We may also view the above figure as the inverted pyramid such that each layer separated by a starting alphabet. When we look deep down (no pun intended) we’ll se that the distinct ways that starts with $A$ is equal to $\binom{8}{3}{-}\binom{7}{3}$. That is the size of an interested layer can be found by substracting a larger pyramid with that layer at the top, with a smaller pyramid before that layer.

Furthermore, by realizing Pascal’s triangle, we’ll see that $\binom{8}{3}{-}\binom{7}{3} = \binom{7}{2}$. In other words, force choose $A$ so now we have $7$ alphabets left to choose $2$ more. Thus there are $\binom{7}{2}$ distinct ways that have $A$ as a starting alphabet.

We can generally applied this technique, e.g., starts with $B$ are $\binom{7}{3}{-}\binom{6}{3}=\binom{6}{2}$ distinct ways.

From this observation, we have a straightforward algorithm for enumerating such subset at an index $i$, according to the lex order.

from math import comb    # comb(n, r) = n!/(r!(n-r)!)

def choose(n, r, i, x=0):
assert 0 <= i < comb(n, r)
if r == 0:
return []
if i >= comb(n-1, r-1):
j = i - comb(n-1, r-1)
return choose(n-1, r, j, x+1)
return [x] + choose(n-1, r-1, i, x+1)


Too bad that this algorithm runs in $O(n)$ time, since it might recurse down at most $n$ steps to find the final element… So, can we speed this up?

A searching problem on a sorted data! Yes, let’s applying the binary search. Notice that if we want to find the size of consecutive layers, we can substract the larger pyramid with a lot smaller pyramid. Thus we might throw away around half of the layer one at a time. Which is the core concept of binary search. Hence we arrived at this improved code.

def binsearch(n, r, i, lo, hi):
if lo >= hi:
return lo
mid = (lo + hi) // 2
if i < comb(n, r) - comb(mid, r):
return binsearch(n, r, i, lo, mid)
else:
return binsearch(n, r, i, mid+1, hi)

def choose(n, r, i, x=0):
if r == 0:
return []
k = binsearch(n, r, i, lo=0, hi=n)
y = x + n - k
j = i - (comb(n, r) - comb(k, r))
return [y] + choose(k-1, r-1, j, y+1)


Too bad that this binary search gives us an element one at a time. That is we might speed up the search for a correct element in $O(\log n)$ time. But to find all of $r$ elements, the total time will grow to $O(r \log n)$ anyway.

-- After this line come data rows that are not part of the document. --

Lemma consumes_ipv6 s segments rest : read_ipv6_addr s = Some (segments, rest) -> consumes s rest.
Proof.
  unfold read_ipv6_addr. destruct (read_groups 8 8 s) as [[front v4] s1] eqn:Hf. apply consumes_groups in Hf.
  destruct (_ =? _)%nat; [by intros [= _ <-] |]. destruct v4; [done |].
  destruct (parser_bind _ _ s1) as [[[] s2] |] eqn:Hc; [| done]. apply parser_bind_inv in Hc as (? & s3 & H1 & H2).
  destruct (read_groups _ _ s2) as [[tail v6] s4] eqn:Ht. apply consumes_groups in Ht. intros [= _ <-].
  apply consumes_char in H1, H2; [| by repeat constructor..]. eauto using consumes_trans.
Qed.

Lemma consumes_port s p rest : read_port s = Some (p, rest) -> consumes s rest.
Proof.
  intros (_ & ds & -> & Hr)%read_port_inv. exists (":"%char :: ds). split; [done |]. apply clean_cons; [done.. | by apply (reads_clean 10 0 ds p)].
Qed.

(** What parses as a socket address passes the first guard. *)
Lemma parse_clean value a : parse_socket_addr value = Some a -> clean (as_bytes value).
Proof.
  assert (Hall : forall s, consumes s [] -> clean s) by (intros s (p & -> & Hp); by rewrite app_nil_r).
  unfold parse_socket_addr. intros H. apply Hall. destruct (read_socket_addr_v4 _) as [[a' rest] |] eqn:H4.
  - destruct rest; [| done]. apply parser_bind_inv in H4 as (os & s1 & H1 & (p & s2 & H2 & [= _ <-])%parser_bind_inv).
    eauto using consumes_trans, consumes_ipv4, consumes_port.
  - destruct (read_socket_addr_v6 _) as [[a' rest] |] eqn:H6; [| done]. destruct rest; [| done].
    apply parser_bind_inv in H6 as (? & s1 & H1 & (segments & s2 & H2 & (scope_id & s3 & H3 & (? & s4 & H5 &
      (p & s5 & H6 & [= _ <-])%parser_bind_inv)%parser_bind_inv)%parser_bind_inv)%parser_bind_inv).
    apply consumes_char in H1, H5; [| by repeat constructor..]. apply consumes_ipv6 in H2. apply consumes_port in H6.
    assert (consumes s2 s3).
    { destruct (read_scope_id s2) as [[v s6] |] eqn:Hv; injection H3 as _ <-; [| apply consumes_refl].
      apply parser_bind_inv in Hv as (? & s7 & Hc & Hn%consumes_number); [| lia].
      apply consumes_char in Hc; [| by repeat constructor]. eauto using consumes_trans. }
    eauto 10 using consumes_trans.
Qed.

(** ** Host names *)
Definition host_char (c : ascii) : Prop :=
  is_ascii_lowercase c = true \/ is_ascii_digit c = true \/ c = "-"%char \/ c = "."%char.

Lemma split_on_chars c s b :
  In b (as_bytes s) -> b = c \/ exists piece, In piece (split_on c s) /\ In b (as_bytes piece).
Proof.
  induction s as [| d s IH]; cbn [as_bytes list_ascii_of_string In split_on]; [done |]. case_bool_decide as Hd.
  - intros [-> | Hb]; [by left |]. destruct (IH Hb) as [-> | (p & Hp & Hbp)]; [by left |]. right. exists p. by split; [right |].
  - destruct (split_on c s) as [| piece rest] eqn:Hs.
    + intros [-> | Hb]; [right; exists (String b ""); split; by left |]. destruct (IH Hb) as [? | (p & [] & _)]. by left.
    + intros [-> | Hb]; [right; exists (String b piece); split; by left |].
      destruct (IH Hb) as [-> | (p & [-> | Hp] & Hbp)]; [by left | right..].
      * exists (String d p). split; [by left | by right].
      * exists p. split; [by right | done].
Qed.

Lemma host_chars host :
  existsb (fun label => negb (is_dns_label label)) (split_on "."%char host) = false ->
  host <> "" /\ Forall host_char (as_bytes host).
Proof.
  intros Hl. assert (Hlabel : forall l, In l (split_on "."%char host) -> is_dns_label l = true).
  { intros l Hin. destruct (is_dns_label l) eqn:Hn; [done |]. exfalso. rewrite <- not_true_iff_false in Hl.
    apply Hl, existsb_exists. exists l. by rewrite Hn. }
  split; [intros ->; specialize (Hlabel "" (or_introl eq_refl)); done |].
  apply List.Forall_forall. intros c Hc. apply (split_on_chars "."%char) in Hc as [-> | (l & Hin & Hc)].
  - by do 3 right.
  - destruct (is_dns_label_bytes l c (Hlabel l Hin) Hc) as [? | [? | ?]]; unfold host_char; auto.
Qed.
(* ===== verification/Builder.v ===== *)
(** * The App State in the builders

    Models the phases of [ServerBuilder] ([coactor/src/runtime.rs]) and
    [TestServerBuilder] ([coactor/src/test_support.rs]): a builder has a phase
    in its type, [MissingState] or [ReadyState], and [serve] and [start] exist
    where the App State is known.  The builder holds it as an [Option] that it
    unwraps: no builder an application can make unwraps [None]. *)

From S2P Require Import Prelude Text Address Coordination Config.
From S2P Require Runtime Start.

Inductive phase := MissingState | ReadyState.

Section builder.
Context {S : Type}.

(** [ServerBuilder<C, S, P>]; [core.state] is [state]. *)
Record builder (P : phase) := MkBuilder {
  config : ServerBuilder;
  state : option S;
  shutdown_signal : bool            (* the application gave a signal *)
}.
#[global] Arguments MkBuilder {P}.
#[global] Arguments config {P}.
#[global] Arguments state {P}.
#[global] Arguments shutdown_signal {P}.

(** [Server::builder] *)
Definition server_builder_missing : builder MissingState := MkBuilder server_builder None false.

Definition map_config {P} (f : ServerBuilder -> ServerBuilder) (b : builder P) : builder P :=
  MkBuilder (f (config b)) (state b) (shutdown_signal b).

Definition with_shutdown_signal {P} (b : builder P) : builder P := MkBuilder (config b) (state b) true.

(** [ServerBuilderCore::with_state], [ready], [with_state] *)
Definition core_with_state {P} (b : builder P) (s : S) : builder P := MkBuilder (config b) (Some s) (shutdown_signal b).
Definition ready {P} (b : builder P) (s : S) : builder ReadyState :=
  let b := core_with_state b s in MkBuilder (config b) (state b) (shutdown_signal b).
Definition with_state (b : builder MissingState) (s : S) : builder ReadyState := ready b s.

(** The methods of every phase. *)
Inductive setter : (ServerBuilder -> ServerBuilder) -> Prop :=
| setter_actor e : setter (actor e)
| setter_mailbox n : setter (set_default_mailbox_capacity n)
| setter_maximum n : setter (set_max_active_actors n)
| setter_idle t : setter (set_default_idle_timeout t)
| setter_deactivation t : setter (set_deactivation_timeout t)
| setter_shutdown t : setter (set_shutdown_timeout t)
| setter_endpoint e : setter (set_advertised_endpoint e)
| setter_node_id i : setter (set_node_id i)
| setter_ttl t : setter (set_node_lease_ttl t)
| setter_timeout t : setter (set_coordination_timeout t).

(** The builders an application can make. *)
Inductive built : forall P, builder P -> Prop :=
| built_new : built MissingState server_builder_missing
| built_set P b f : built P b -> setter f -> built P (map_config f b)
| built_signal P b : built P b -> built P (with_shutdown_signal b)
| built_state b s : built MissingState b -> built ReadyState (with_state b s).

(** [into_starter(state)]: the state the core goes on with. *)
Definition starter_state {P} (b : builder P) (supplied : option S) : option S :=
  state (match supplied with Some s => core_with_state b s | None => b end).

(** [build_with_authority] unwraps the state once the configuration is valid. *)
Definition build_with_state (core : ServerBuilderCore) (state : option S) (clustered : bool)
    : Start.outcome (result ServerError (S * Runtime.ServerConfig)) :=
  match build_with_authority core clustered with
  | Err e => Start.Returns (Err e)
  | Ok c => match state with
            | Some s => Start.Returns (Ok (s, c))
            | None => Start.Panics
            end
  end.

(** [serve] of a builder that is ready, up to the Server it builds. *)
Definition serve_ready (b : builder ReadyState) (clustered : bool) :=
  build_with_state (core (config b)) (starter_state b None) clustered.

Lemma built_ready P b : built P b -> P = ReadyState -> is_Some (state b).
Proof. induction 1; intros HP; [done | by apply IHbuilt | by apply IHbuilt | by eexists]. Qed.

(** The state a ready builder serves with is the one it was given. *)
Theorem ready_never_panics (b : builder ReadyState) (clustered : bool) :
  built ReadyState b ->
  match serve_ready b clustered with
  | Start.Returns (Ok (s, c)) => state b = Some s /\ builder_valid (core (config b))
  | Start.Returns (Err e) => ~ builder_valid (core (config b)) /\ explains (core (config b)) e
  | Start.Panics | Start.Runs => False
  end.
Proof.
  intros [s Hs]%built_ready; [| done]. unfold serve_ready, build_with_state, starter_state. rewrite Hs.
  unfold build_with_authority. destruct (validate (core (config b))) as [[] | e] eqn:Hv; cbn.
  - split; [done | by apply validate_ok].
  - split; [intros Hb%validate_ok; congruence | by apply validate_err].
Qed.
End builder.

(** [serve] without an App State supplies the unit. *)
Definition serve_missing (b : builder (S := unit) MissingState) (clustered : bool) :=
  build_with_state (core (config b)) (starter_state b (Some ())) clustered.

Lemma missing_never_panics (b : builder (S := unit) MissingState) clustered : serve_missing b clustered <> Start.Panics.
Proof. unfold serve_missing, build_with_state, starter_state. cbn. by destruct (build_with_authority _ _). Qed.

Is $O(r \log n)$ better than $O(n)$ ? If $r \to n$, then it is worse. However, in the real world application, we often interest only the case where $r \ll n$. And when $r >n/2$, we can also apply a flip technique on the Pascal’s triangle, that is:

set(range(n)) == set(choose(n, r, i) + choose(n, n-r, comb(n,r)-1-i))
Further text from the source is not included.